◆ **Task to carry out**: From the data below, please reproduce exactly everything from the line that contains "(** * sam: DST" down to the line that contains "1970-01-01 00:00:00 ([Z]);", with both ends included.

◆ **Recorded data**:
———

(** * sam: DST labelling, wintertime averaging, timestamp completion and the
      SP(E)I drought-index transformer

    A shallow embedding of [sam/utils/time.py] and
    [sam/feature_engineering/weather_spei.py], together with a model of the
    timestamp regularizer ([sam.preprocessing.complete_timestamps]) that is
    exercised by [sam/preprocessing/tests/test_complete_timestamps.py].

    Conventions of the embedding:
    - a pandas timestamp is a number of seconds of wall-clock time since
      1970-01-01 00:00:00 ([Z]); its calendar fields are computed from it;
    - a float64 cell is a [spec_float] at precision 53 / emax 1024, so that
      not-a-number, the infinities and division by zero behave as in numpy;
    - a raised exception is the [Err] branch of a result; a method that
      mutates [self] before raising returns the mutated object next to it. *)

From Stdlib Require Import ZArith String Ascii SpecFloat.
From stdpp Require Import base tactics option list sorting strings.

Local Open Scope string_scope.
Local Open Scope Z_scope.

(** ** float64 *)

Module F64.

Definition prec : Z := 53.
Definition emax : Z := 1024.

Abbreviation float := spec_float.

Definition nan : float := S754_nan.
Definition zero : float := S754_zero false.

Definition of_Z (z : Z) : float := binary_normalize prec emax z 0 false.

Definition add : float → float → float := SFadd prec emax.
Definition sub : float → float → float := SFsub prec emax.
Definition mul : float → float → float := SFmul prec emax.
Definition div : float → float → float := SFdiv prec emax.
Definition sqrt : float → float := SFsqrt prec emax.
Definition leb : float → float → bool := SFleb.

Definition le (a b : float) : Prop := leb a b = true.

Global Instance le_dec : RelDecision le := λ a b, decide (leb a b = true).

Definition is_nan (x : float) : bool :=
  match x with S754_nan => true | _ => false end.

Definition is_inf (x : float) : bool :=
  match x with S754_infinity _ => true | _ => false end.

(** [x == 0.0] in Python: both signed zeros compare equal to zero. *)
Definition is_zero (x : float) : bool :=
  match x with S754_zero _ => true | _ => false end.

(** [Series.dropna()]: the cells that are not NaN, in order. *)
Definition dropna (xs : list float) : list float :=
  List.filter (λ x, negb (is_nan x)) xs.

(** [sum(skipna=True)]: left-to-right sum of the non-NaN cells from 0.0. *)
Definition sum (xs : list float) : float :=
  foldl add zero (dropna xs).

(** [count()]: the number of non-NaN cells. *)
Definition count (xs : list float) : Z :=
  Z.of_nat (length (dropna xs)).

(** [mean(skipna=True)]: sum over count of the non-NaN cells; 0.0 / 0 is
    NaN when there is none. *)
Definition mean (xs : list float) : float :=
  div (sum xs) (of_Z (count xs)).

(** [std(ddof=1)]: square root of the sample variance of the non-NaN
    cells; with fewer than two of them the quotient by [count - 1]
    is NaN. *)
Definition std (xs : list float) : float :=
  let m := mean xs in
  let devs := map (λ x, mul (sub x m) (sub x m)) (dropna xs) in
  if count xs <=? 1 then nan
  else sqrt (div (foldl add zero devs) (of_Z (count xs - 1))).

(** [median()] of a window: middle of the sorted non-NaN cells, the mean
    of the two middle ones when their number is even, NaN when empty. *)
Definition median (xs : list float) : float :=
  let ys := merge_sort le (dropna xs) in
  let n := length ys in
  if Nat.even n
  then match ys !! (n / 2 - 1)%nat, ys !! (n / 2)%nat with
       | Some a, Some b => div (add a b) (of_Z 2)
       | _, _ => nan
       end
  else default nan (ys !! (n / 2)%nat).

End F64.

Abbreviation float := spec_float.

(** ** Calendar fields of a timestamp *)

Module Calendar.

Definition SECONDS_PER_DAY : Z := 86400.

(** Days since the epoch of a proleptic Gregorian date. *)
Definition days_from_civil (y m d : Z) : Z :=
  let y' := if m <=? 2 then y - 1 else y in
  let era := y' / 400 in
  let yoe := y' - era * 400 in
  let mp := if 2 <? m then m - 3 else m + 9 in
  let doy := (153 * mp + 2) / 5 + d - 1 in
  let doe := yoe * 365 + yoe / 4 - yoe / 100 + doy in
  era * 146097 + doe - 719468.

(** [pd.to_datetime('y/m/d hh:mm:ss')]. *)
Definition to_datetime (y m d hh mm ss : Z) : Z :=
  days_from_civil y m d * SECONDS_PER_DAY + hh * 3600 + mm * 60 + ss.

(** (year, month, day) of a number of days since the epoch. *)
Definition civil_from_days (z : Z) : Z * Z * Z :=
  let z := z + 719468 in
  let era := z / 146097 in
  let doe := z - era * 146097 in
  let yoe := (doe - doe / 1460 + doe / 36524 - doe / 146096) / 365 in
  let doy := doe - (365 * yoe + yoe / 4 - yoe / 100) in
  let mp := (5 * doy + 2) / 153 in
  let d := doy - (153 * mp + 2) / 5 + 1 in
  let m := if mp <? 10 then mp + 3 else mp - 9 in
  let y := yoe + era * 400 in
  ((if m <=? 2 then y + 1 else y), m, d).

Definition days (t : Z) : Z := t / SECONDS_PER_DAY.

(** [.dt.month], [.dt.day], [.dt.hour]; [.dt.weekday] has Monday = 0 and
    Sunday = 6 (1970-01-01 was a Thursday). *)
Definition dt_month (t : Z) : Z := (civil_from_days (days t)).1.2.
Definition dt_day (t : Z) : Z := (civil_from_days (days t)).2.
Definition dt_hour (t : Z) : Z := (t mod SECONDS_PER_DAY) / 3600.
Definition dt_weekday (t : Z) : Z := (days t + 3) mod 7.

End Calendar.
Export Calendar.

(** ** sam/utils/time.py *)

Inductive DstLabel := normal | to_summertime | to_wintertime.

———

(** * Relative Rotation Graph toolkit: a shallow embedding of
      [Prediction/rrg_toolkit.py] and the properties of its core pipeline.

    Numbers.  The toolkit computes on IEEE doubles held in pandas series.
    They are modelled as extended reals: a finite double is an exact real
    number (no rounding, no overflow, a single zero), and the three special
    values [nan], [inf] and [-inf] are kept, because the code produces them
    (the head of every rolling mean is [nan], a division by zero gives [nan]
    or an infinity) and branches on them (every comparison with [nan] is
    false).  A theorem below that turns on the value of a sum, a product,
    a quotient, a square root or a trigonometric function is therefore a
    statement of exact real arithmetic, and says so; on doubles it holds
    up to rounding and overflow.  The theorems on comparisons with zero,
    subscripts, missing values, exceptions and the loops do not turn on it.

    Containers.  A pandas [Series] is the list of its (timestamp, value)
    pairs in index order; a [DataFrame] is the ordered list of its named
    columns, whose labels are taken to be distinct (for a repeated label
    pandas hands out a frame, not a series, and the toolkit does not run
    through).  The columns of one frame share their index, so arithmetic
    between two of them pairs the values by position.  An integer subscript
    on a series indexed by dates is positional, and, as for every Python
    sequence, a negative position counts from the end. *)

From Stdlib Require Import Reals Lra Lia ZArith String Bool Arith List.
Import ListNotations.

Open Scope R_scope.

———

◆ **Reply**:
(** * sam: DST labelling, wintertime averaging, timestamp completion and the
      SP(E)I drought-index transformer

    A shallow embedding of [sam/utils/time.py] and
    [sam/feature_engineering/weather_spei.py], together with a model of the
    timestamp regularizer ([sam.preprocessing.complete_timestamps]) that is
    exercised by [sam/preprocessing/tests/test_complete_timestamps.py].

    Conventions of the embedding:
    - a pandas timestamp is a number of seconds of wall-clock time since
      1970-01-01 00:00:00 ([Z]); its calendar fields are computed from it;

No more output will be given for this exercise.